Diagonalisation Simultanée
Lemme : Stabilité des Sous-espaces Propres

Soient $E$ un K-espace vectoriel de dimension finie, $u$ et $v$ deux endomorphismes de $E$ qui commutent ($u \circ v = v \circ u$). Alors, tout sous-espace propre de $u$ est stable par $v$.

Démonstration

Soit $\lambda \in K$ une valeur propre de $u$ et $E_\lambda$ le sous-espace propre associé. Nous devons montrer que pour tout $x \in E_\lambda$, on a $v(x) \in E_\lambda$.

Soit $x \in E_\lambda$. Par définition, $u(x) = \lambda x$. Appliquons $v$ à cette égalité : $v(u(x)) = v(\lambda x) = \lambda v(x)$.

Puisque $u$ et $v$ commutent, on a $v(u(x)) = u(v(x))$. En combinant les deux égalités, on obtient : $$ u(v(x)) = \lambda v(x) $$ Cette dernière relation signifie précisément que le vecteur $v(x)$ est un vecteur propre de $u$ pour la valeur propre $\lambda$, et donc que $v(x) \in E_\lambda$. Le sous-espace $E_\lambda$ est bien stable par $v$.

Théorème : Diagonalisation Simultanée

Soit $E$ un K-espace vectoriel de dimension finie et $(u_i)_{i \in I}$ une famille d’endomorphismes de $E$. S’ils sont tous diagonalisables et qu’ils commutent deux à deux, alors il existe une base de $E$ dans laquelle les matrices de tous les endomorphismes $u_i$ sont diagonales.

On dit que les endomorphismes sont codiagonalisables ou simultanément diagonalisables.

Démonstration

On procède par récurrence sur la dimension $n$ de l’espace $E$.

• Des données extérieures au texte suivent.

(** ** sorted *)

Lemma insert_sorted_perm (x : str * Z) (l : list (str * Z)) :
  insert_sorted x l ≡ₚ x :: l.
Proof.
  induction l as [|y l IH]; simpl; [done|].
  destruct (- x.2 <? - y.2); [done|]. rewrite IH. apply Permutation_swap.
Qed.

Lemma insert_sorted_sorted (x : str * Z) (l : list (str * Z)) :
  StronglySorted (fun a b : str * Z => b.2 <= a.2) l ->
  StronglySorted (fun a b : str * Z => b.2 <= a.2) (insert_sorted x l).
Proof.
  induction 1 as [|y l Hl IH Hy]; simpl.
  - constructor; constructor.
  - destruct (Z.ltb_spec (- x.2) (- y.2)) as [Hlt|Hge].
    + constructor; [by constructor|]. constructor; [lia|].
      eapply Forall_impl; [exact Hy|]. simpl. intros z Hz. lia.
    + constructor; [exact IH|].
      rewrite (Forall_forall (fun b : str * Z => b.2 <= y.2)). intros z Hz.
      rewrite insert_sorted_perm in Hz. apply elem_of_cons in Hz as [->|Hz]; [lia|].
      rewrite Forall_forall in Hy. by apply Hy.
Qed.

Lemma filter_none {A} (P : A -> Prop) `{!forall x, Decision (P x)} (l : list A) :
  Forall (fun x => ~ P x) l -> filter P l = [].
Proof.
  induction 1 as [|x l Hx _ IH]; [done|]. by rewrite filter_cons_False.
Qed.

Lemma insert_sorted_stable (k : Z) (x : str * Z) (l : list (str * Z)) :
  StronglySorted (fun a b : str * Z => b.2 <= a.2) l ->
  filter (fun y => y.2 = k) (insert_sorted x l)
  = filter (fun y => y.2 = k) l ++ filter (fun y => y.2 = k) [x].
Proof.
  induction 1 as [|y l Hl IH Hy]; [done|]. cbn [insert_sorted].
  destruct (Z.ltb_spec (- x.2) (- y.2)) as [Hlt|Hge].
  - destruct (decide (x.2 = k)) as [Hk|Hk].
    + rewrite (filter_cons_True _ x) by done.
      assert (Hnone : filter (fun y0 : str * Z => y0.2 = k) (y :: l) = []).
      { apply filter_none. rewrite Forall_forall. intros z Hz.
        apply elem_of_cons in Hz as [->|Hz]; [lia|].
        rewrite Forall_forall in Hy. specialize (Hy z Hz). simpl in Hy. lia. }
      rewrite Hnone. simpl. by rewrite filter_cons_True by done.
    + rewrite (filter_cons_False _ x) by done.
      rewrite (filter_cons_False _ x []) by done. by rewrite app_nil_r.
  - destruct (decide (y.2 = k)) as [Hk|Hk].
    + rewrite !(filter_cons_True _ y) by done. by rewrite IH.
    + rewrite !(filter_cons_False _ y) by done. by rewrite IH.
Qed.

Lemma py_sorted_from (items acc : list (str * Z)) :
  StronglySorted (fun a b : str * Z => b.2 <= a.2) acc ->
  foldl (fun sorted x => insert_sorted x sorted) acc items ≡ₚ acc ++ items /\
  StronglySorted (fun a b : str * Z => b.2 <= a.2)
    (foldl (fun sorted x => insert_sorted x sorted) acc items) /\
  forall k : Z,
    filter (fun y => y.2 = k) (foldl (fun sorted x => insert_sorted x sorted) acc items)
    = filter (fun y => y.2 = k) acc ++ filter (fun y => y.2 = k) items.
Proof.
  revert acc. induction items as [|x items IH]; intros acc Hacc.
  - simpl. split; [by rewrite app_nil_r|]. split; [done|].
    intros k. by rewrite app_nil_r.
  - cbn [foldl].
    destruct (IH (insert_sorted x acc) (insert_sorted_sorted x acc Hacc))
      as (Hperm & Hsorted & Hstable).
    split; [|split; [exact Hsorted|]].
    + rewrite Hperm, insert_sorted_perm. simpl. apply Permutation_middle.
    + intros k. rewrite Hstable, insert_sorted_stable by done.
      rewrite <- app_assoc. f_equal. by rewrite <- filter_app.
Qed.

(** The sorted list holds the items of the dict, the larger count first,
    and items of equal count in the order the dict has them. *)
Theorem py_sorted_stable (items : list (str * Z)) :
  py_sorted items ≡ₚ items /\
  StronglySorted (fun a b : str * Z => b.2 <= a.2) (py_sorted items) /\
  forall k : Z,
    filter (fun y => y.2 = k) (py_sorted items) = filter (fun y => y.2 = k) items.
Proof.
  destruct (py_sorted_from items [] ltac:(constructor)) as (Hperm & Hsorted & Hstable).
  split; [exact Hperm|]. split; [exact Hsorted|]. exact Hstable.
Qed.

(** ** From the accepted n-grams to the output file *)

Lemma occurrences_pos (w : str) (l : list str) : 0 < occurrences w l -> w ∈ l.
Proof.
  unfold occurrences. intros Hpos.
  destruct (filter (fun x => x = w) l) as [|x rest] eqn:Hf; [simpl in Hpos; lia|].
  assert (Hx : x ∈ filter (fun x => x = w) l) by (rewrite Hf; left).
  apply list_elem_of_filter in Hx as [-> Hx]. exact Hx.
Qed.

Lemma elem_of_concat_map {A B} (f : A -> list B) (l : list A) (x : B) :
  x ∈ concat (map f l) -> exists t : A, t ∈ l /\ x ∈ f t.
Proof.
  induction l as [|t l IH]; simpl; [by intros H; apply elem_of_nil in H|].
  intros H. apply elem_of_app in H as [H|H].
  - exists t. split; [left|exact H].
  - destruct (IH H) as (t' & Ht' & Hx). exists t'. split; [by right|exact Hx].
Qed.

Lemma vocabulary_elem (ngtrie : dic) (ngrams : gset (list N)) (order : nat)
    (min_count : Z) (texts : list str) (w : str) (n : Z) :
  (w, n) ∈ vocabulary ngtrie ngrams order min_count texts <->
  (n = occurrences w (concat (map (tokenize ngtrie) texts)) /\ 0 < n) /\
  min_count <= n /\ retained ngrams order w = true.
Proof.
  unfold vocabulary, py_sorted.
  destruct (py_sorted_from
              (filter_vocab_ordered
                 (frequency_filter min_count (count_candidates ngtrie texts)) ngrams order)
              [] ltac:(constructor)) as (Hperm & _ & _).
  rewrite Hperm. simpl.
  rewrite frequency_filter_filter by apply count_candidates_wf.
  rewrite filter_vocab_ordered_filter by apply filter_keys_NoDup, count_candidates_wf.
  rewrite !list_elem_of_filter. simpl.
  destruct (count_candidates_elem ngtrie texts w n) as [_ Hel]. rewrite Hel. tauto.
Qed.

Lemma vocabulary_sorted (ngtrie : dic) (ngrams : gset (list N)) (order : nat)
    (min_count : Z) (texts : list str) :
  StronglySorted (fun a b : str * Z => b.2 <= a.2)
    (vocabulary ngtrie ngrams order min_count texts).
Proof.
  unfold vocabulary, py_sorted.
  by destruct (py_sorted_from
              (filter_vocab_ordered
                 (frequency_filter min_count (count_candidates ngtrie texts)) ngrams order)
              [] ltac:(constructor)) as (_ & Hsorted & _).
Qed.

(** The output lists a word with its count exactly when the word came out
    of [tokenize] that number of times, the number is at least
    [min_count], and [filter_vocab] keeps the word; no word is listed
    twice, and the counts never grow down the list. *)
Theorem vocabulary_entries (ngtrie : dic) (ngrams : gset (list N)) (order : nat)
    (min_count : Z) (texts : list str) :
  (forall (w : str) (n : Z),
     (w, n) ∈ vocabulary ngtrie ngrams order min_count texts <->
     (n = occurrences w (concat (map (tokenize ngtrie) texts)) /\ 0 < n) /\
     min_count <= n /\ retained ngrams order w = true) /\
  NoDup (map fst (vocabulary ngtrie ngrams order min_count texts)) /\
  StronglySorted (fun a b : str * Z => b.2 <= a.2)
    (vocabulary ngtrie ngrams order min_count texts).
Proof.
  split; [intros w n; apply vocabulary_elem|]. split; [|apply vocabulary_sorted].
  unfold vocabulary, py_sorted.
  destruct (py_sorted_from
              (filter_vocab_ordered
                 (frequency_filter min_count (count_candidates ngtrie texts)) ngrams order)
              [] ltac:(constructor)) as (Hperm & _ & _).
  rewrite Hperm. simpl.
  rewrite frequency_filter_filter by apply count_candidates_wf.
  rewrite filter_vocab_ordered_filter by apply filter_keys_NoDup, count_candidates_wf.
  apply filter_keys_NoDup, filter_keys_NoDup, count_candidates_wf.
Qed.
(** * Lid-driven cavity flow: the pressure-projection solver of
      [src/navierstokes/flow.py]

    A shallow embedding of [build_up_b], [pressure_poisson] and
    [cavity_flow], and the properties the specification states about them.

    Modelling decisions.
    - A numpy array of shape [ny x nx] is a list of [ny] rows of [nx]
      scalars.  Every array of one run has the same shape (the data-model
      invariant of the specification); numpy's broadcasting between arrays
      of different shapes is outside the model.
    - The arithmetic is a parameter (class [Scalar]): the structural
      properties hold for every arithmetic, the algebraic ones are proved
      over the real numbers, as the specification calls the fields
      real-valued.  Rounding, infinities and NaN are not modelled; the
      range of a float at [** 2] is a field of the class.
    - The scalars [dt], [dx], [dy], [rho], [nu] are Python floats, as the
      driver passes them, so a scalar-by-scalar division by zero raises
      [ZeroDivisionError] and a scalar [** 2] that overflows raises
      [OverflowError]; an array divided by a zero scalar or squared does
      not raise, and neither do [+], [-], [*] and a division by a divisor
      that is not zero.
    - An integer index outside an axis raises [IndexError]; slices never
      raise.
    - The module-level globals [nit], [ny] and [nx] read by the functions
      are explicit arguments.
    - [np.empty_like] returns an array of arbitrary contents: these
      contents are arguments too ([pn0], [un0], [vn0]). *)

From Stdlib Require Import List Arith ZArith Bool Lia.
From Stdlib Require Import QArith Reals Lra.
Import ListNotations.

Close Scope R_scope.
Close Scope Q_scope.
Open Scope nat_scope.

Set Implicit Arguments.

(** ** Python outcomes *)

Inductive exn : Type := ZeroDivisionError | OverflowError | IndexError.

Inductive result (X : Type) : Type :=
| Ok (x : X)
| Raise (e : exn).

Arguments Ok {X} x.
Arguments Raise {X} e.

Definition bind {X Y : Type} (c : result X) (k : X -> result Y) : result Y :=
  match c with
  | Ok x => k x
  | Raise e => Raise e
  end.

Declare Scope py_scope.
Delimit Scope py_scope with py.
Notation "x <- c ;; k" := (bind c (fun x => k))
  (at level 61, c at next level, right associativity) : py_scope.

(** ** Scalars *)

Class Scalar (A : Type) : Type := {
  zero : A;
  one : A;
  two : A;
  add : A -> A -> A;
  sub : A -> A -> A;
  mul : A -> A -> A;
  div : A -> A -> A;
  sqr : A -> A;             (* x ** 2 *)
  is_zero : A -> bool;      (* x == 0 *)
  pow_overflows : A -> bool (* x ** 2 is out of the range of a float *)
}.

Declare Scope scalar_scope.
Delimit Scope scalar_scope with sc.
Infix "+" := add : scalar_scope.
Infix "-" := sub : scalar_scope.
Infix "*" := mul : scalar_scope.
Infix "/" := div : scalar_scope.
(** X21.  The handler of the spec phase asks for a manifest at most three
    times.  The first prompt is the base prompt and every later one is the
    base prompt followed by the reminder, which is not repeated.  An attempt
    is followed by another only when its text did not parse; the loop ends
    with the outcome of the last attempt made: the parsed manifest, the
    error of the rotation, which is not retried here, or after the third
    text the error of the extractor. *)
Theorem extraction_asks_at_most_three_times :
  forall (ws : nat -> world) (keys : list string) (basePrompt : string),
    let sent := fst (extract_manifest ws keys basePrompt) in
    1 <= List.length sent <= 3
    /\ sent = map (attempt_prompt basePrompt) (seq 1 (List.length sent))
    /\ snd (extract_manifest ws keys basePrompt)
       = attempt_result ws keys basePrompt (List.length sent)
    /\ (forall j, 1 <= j < List.length sent -> unparsable ws keys basePrompt j)
    /\ (List.length sent = 3 \/ ~ unparsable ws keys basePrompt (List.length sent)).
Proof.
  intros ws keys basePrompt. unfold extract_manifest, MAX_RETRY.
  assert (U : forall n p text e,
             attempt_prompt basePrompt n = p ->
             snd (generateText (ws n) keys p) = Returned text ->
             robustJsonExtract text = Thrown e -> unparsable ws keys basePrompt n)
    by (intros n p text e <- G X; exists text, e; auto).
  assert (NG : forall n p e,
             attempt_prompt basePrompt n = p ->
             snd (generateText (ws n) keys p) = Thrown e ->
             ~ unparsable ws keys basePrompt n)
    by (intros n p e <- G (text & e' & G' & _); congruence).
  assert (NX : forall n p text v,
             attempt_prompt basePrompt n = p ->
             snd (generateText (ws n) keys p) = Returned text ->
             robustJsonExtract text = Returned v -> ~ unparsable ws keys basePrompt n)
    by (intros n p text v <- G X (text' & e' & G' & X'); congruence).
  assert (R : forall n p,
             attempt_prompt basePrompt n = p ->
             attempt_result ws keys basePrompt n
             = match snd (generateText (ws n) keys p) with
               | Thrown e => Thrown e
               | Returned text => robustJsonExtract text
               end)
    by (intros n p <-; reflexivity).
  cbn [extraction_loop]. unfold MAX_RETRY. cbn [Nat.eqb].
  destruct (snd (generateText (ws 1) keys basePrompt)) as [t1|e1] eqn:G1.
  2:{ cbn. rewrite (R 1 basePrompt eq_refl), G1. repeat split; try lia.
      right. exact (NG 1 _ e1 eq_refl G1). }
  destruct (robustJsonExtract t1) as [v1|x1] eqn:X1.
  { cbn. rewrite (R 1 basePrompt eq_refl), G1, X1. repeat split; try lia.
    right. exact (NX 1 _ t1 v1 eq_refl G1 X1). }
  destruct (snd (generateText (ws 2) keys (basePrompt ++ reminder))) as [t2|e2] eqn:G2.
  2:{ cbn. rewrite (R 2 (basePrompt ++ reminder) eq_refl), G2. repeat split; try lia.
      - intros j J. replace j with 1 by lia. exact (U 1 _ t1 x1 eq_refl G1 X1).
      - right. exact (NG 2 _ e2 eq_refl G2). }
  destruct (robustJsonExtract t2) as [v2|x2] eqn:X2.
  { cbn. rewrite (R 2 (basePrompt ++ reminder) eq_refl), G2, X2. repeat split; try lia.
    - intros j J. replace j with 1 by lia. exact (U 1 _ t1 x1 eq_refl G1 X1).
    - right. exact (NX 2 _ t2 v2 eq_refl G2 X2). }
  assert (B : forall j, 1 <= j < 3 -> unparsable ws keys basePrompt j).
  { intros j J. assert (D : j = 1 \/ j = 2) by lia.
    destruct D as [-> | ->];
      [exact (U 1 _ t1 x1 eq_refl G1 X1)|exact (U 2 _ t2 x2 eq_refl G2 X2)]. }
  destruct (snd (generateText (ws 3) keys (basePrompt ++ reminder))) as [t3|e3] eqn:G3.
  2:{ cbn. rewrite (R 3 (basePrompt ++ reminder) eq_refl), G3. repeat split; try lia; auto. }
  destruct (robustJsonExtract t3) as [v3|x3] eqn:X3;
    cbn; rewrite (R 3 (basePrompt ++ reminder) eq_refl), G3, X3;
    repeat split; try lia; auto.
Qed.

(** X22.  As it is written, the repair phase of the spec handler never
    hands over a manifest.  The handler reads [paletteForAI], a name that is
    declared only inside [validateAndEnhanceManifest]; so whenever the
    validator returns, the handler throws a [ReferenceError], and when the
    validator throws, its error stands.  Either way the handler goes to its
    [catch], and no manifest is written. *)
Theorem spec_phase_never_hands_over_a_manifest :
  forall (year : string) (extracted : manifest) (userData0 : brief),
    exists e,
      repair_phase year extracted userData0 = Thrown e
      /\ (forall r,
            validateAndEnhanceManifest year (set_userData userData0 extracted) userData0
            = Returned r ->
            e = reference_error "paletteForAI")
      /\ (forall e',
            validateAndEnhanceManifest year (set_userData userData0 extracted) userData0
            = Thrown e' ->
            e = e').
Proof.
  intros year extracted b. unfold repair_phase, normalize_assets, handler_paletteForAI.
  destruct (validateAndEnhanceManifest year (set_userData b extracted) b) as [r|e'].
  - exists (reference_error "paletteForAI"). cbn. repeat split; congruence.
  - exists e'. repeat split; congruence.
Qed.

Lemma spec_phase_never_hands_over_a_manifest_witness :
  repair_phase "2025" (manifest_of [file_entry "index.html" "<body></body>"]) emptyBrief
  = Thrown (reference_error "paletteForAI").
Proof.
  destruct (spec_phase_never_hands_over_a_manifest "2025"
              (manifest_of [file_entry "index.html" "<body></body>"]) emptyBrief)
    as (e & E & R & _).
  rewrite E. f_equal. exact (R _ eq_refl).
Defined.
(* ------------------------------------------------------------------ *)
(** * Properties of the prompt made from the brief *)

Lemma elements_plain : forall items,
  Forall (fun v => if plain v then exists s, to_string v = Returned s
                   else to_string v = Thrown conversion_error) items ->
  let elements :=
    fix elements (l : list jsval) : outcome (list string) :=
      match l with
      | [] => Returned []
      | x :: rest =>
          match match x with
                | VUndef | VNull => Returned ""
                | _ => to_string x
                end with
          | Thrown e => Thrown e
          | Returned s =>
              match elements rest with
              | Thrown e => Thrown e
              | Returned ss => Returned (s :: ss)
              end
          end
      end in
  if forallb plain items then exists ss, elements items = Returned ss
  else elements items = Thrown conversion_error.
Proof.
  intros items F elements. induction F as [|x rest X R IH].
  - eexists. reflexivity.
  - cbn [forallb]. destruct (plain x) eqn:PX; cbn [andb].
    + destruct X as [s X].
      assert (HX : exists s', match x with
                              | VUndef | VNull => Returned ""
                              | _ => to_string x
                              end = Returned s')
        by (destruct x; eauto).
      destruct HX as [s' HX].
      destruct (forallb plain rest).
      * destruct IH as [ss IH]. exists (s' :: ss). cbn. fold elements.
        change (elements (x :: rest))
          with (match match x with
                      | VUndef | VNull => Returned ""
                      | _ => to_string x
                      end with
                | Thrown e => Thrown e
                | Returned s0 =>
                    match elements rest with
                    | Thrown e => Thrown e
                    | Returned ss0 => Returned (s0 :: ss0)
                    end
                end).
        rewrite HX, IH. reflexivity.
      * change (elements (x :: rest))
          with (match match x with
                      | VUndef | VNull => Returned ""
                      | _ => to_string x
                      end with
                | Thrown e => Thrown e
                | Returned s0 =>
                    match elements rest with
                    | Thrown e => Thrown e
                    | Returned ss0 => Returned (s0 :: ss0)
                    end
                end).
        rewrite HX, IH. reflexivity.
    + change (elements (x :: rest))
        with (match match x with
                    | VUndef | VNull => Returned ""
                    | _ => to_string x
                    end with
              | Thrown e => Thrown e
              | Returned s0 =>
                  match elements rest with
                  | Thrown e => Thrown e
                  | Returned ss0 => Returned (s0 :: ss0)
                  end
              end).
      destruct x; try discriminate; rewrite X; reflexivity.
Qed.

(** The conversion returns on a plain value and on no other. *)
Lemma to_string_plain : forall v,
  if plain v then exists s, to_string v = Returned s
  else to_string v = Thrown conversion_error.
Proof.
  apply jsval_induction; try (intros; eexists; reflexivity).
  - intros items F. pose proof (elements_plain items F) as E. cbv zeta in E.
    cbn [plain to_string]. destruct (forallb plain items).
    + destruct E as [ss E]. rewrite E. eexists. reflexivity.
    + rewrite E. reflexivity.
  - intros fields _. cbn [plain to_string].
    destruct (existsb (fun kx => fst kx =? "toString") fields); cbn [negb];
      [reflexivity|eexists; reflexivity].
Qed.

Lemma to_string_returns : forall v, plain v = true -> exists s, to_string v = Returned s.
Proof. intros v P. pose proof (to_string_plain v) as H. rewrite P in H. exact H. Qed.

Lemma to_string_throws : forall v,
  plain v = false -> to_string v = Thrown conversion_error.
Proof. intros v P. pose proof (to_string_plain v) as H. rewrite P in H. exact H. Qed.

Lemma to_strings_plain : forall l,
  if forallb plain l then exists ss, to_strings l = Returned ss
  else to_strings l = Thrown conversion_error.
Proof.
  induction l as [|x rest IH]; [eexists; reflexivity|].
  cbn [forallb to_strings]. destruct (plain x) eqn:PX; cbn [andb].
  - destruct (to_string_returns x PX) as [s ->]. cbn [and_then].
    destruct (forallb plain rest).
    + destruct IH as [ss ->]. eexists. reflexivity.
    + rewrite IH. reflexivity.
  - rewrite (to_string_throws x PX). reflexivity.
Qed.

Lemma plain_or : forall a d, plain d = true -> plain (js_or a d) = plain a.
Proof.
  intros a d D. unfold js_or. destruct (truthy a) eqn:T; [reflexivity|].
  rewrite D. destruct a; try reflexivity; discriminate.
Qed.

Initialisation : Si $n=1$, tout endomorphisme est une homothétie, et sa matrice dans n’importe quelle base est diagonale. La propriété est donc vraie.

Hérédité : Supposons la propriété vraie pour tout espace de dimension strictement inférieure à $n$. Soit $(u_i)_{i \in I}$ une famille d’endomorphismes de $E$ (avec $\dim(E)=n$) qui commutent et sont diagonalisables.

Si tous les $u_i$ sont des homothéties, alors leurs matrices sont diagonales dans n’importe quelle base, et le résultat est acquis. Sinon, il existe au moins un endomorphisme, disons $u_{i_0}$, qui n’est pas une homothétie.

Comme $u_{i_0}$ est diagonalisable, $E$ est la somme directe de ses sous-espaces propres : $E = E_{\lambda_1} \oplus \dots \oplus E_{\lambda_r}$. Puisque $u_{i_0}$ n’est pas une homothétie, il a au moins deux valeurs propres distinctes, et donc pour chaque $k \in \{1, \dots, r\}$, on a $\dim(E_{\lambda_k}) < n$.

D’après le lemme, comme tous les $u_j$ commutent avec $u_{i_0}$, chaque sous-espace propre $E_{\lambda_k}$ est stable par tous les $u_j$. La restriction de chaque $u_j$ à $E_{\lambda_k}$, notée $u_{j,k}$, est un endomorphisme de $E_{\lambda_k}$. Cette famille d’endomorphismes restreints $(u_{j,k})_{j \in I}$ est encore constituée d’endomorphismes diagonalisables qui commutent deux à deux.

Puisque $\dim(E_{\lambda_k}) < n$, on peut appliquer l'hypothèse de récurrence à chaque sous-espace $E_{\lambda_k}$. Il existe donc pour chaque $k$ une base $\beta_k$ de $E_{\lambda_k}$ qui diagonalise simultanément tous les $u_{j,k}$.

La base $\beta = \beta_1 \cup \dots \cup \beta_r$ est une base de $E$ (car $E$ est la somme directe des $E_{\lambda_k}$). Par construction, cette base est constituée de vecteurs propres communs à tous les endomorphismes $u_j$. Par conséquent, la matrice de chaque $u_j$ dans la base $\beta$ est diagonale.

Corollaire

Soient $u_1, \dots, u_r$ des endomorphismes diagonalisables et commutant deux à deux. Alors toute combinaison linéaire $\lambda_1 u_1 + \dots + \lambda_r u_r$ est également diagonalisable.

Remarque

Le théorème et le corollaire s’appliquent de la même manière aux matrices. Une famille de matrices $(A_i)_{i \in I}$ diagonalisables qui commutent deux à deux est simultanément diagonalisable : il existe une même matrice inversible $P$ telle que $P^{-1}A_i P$ est diagonale pour tout $i \in I$.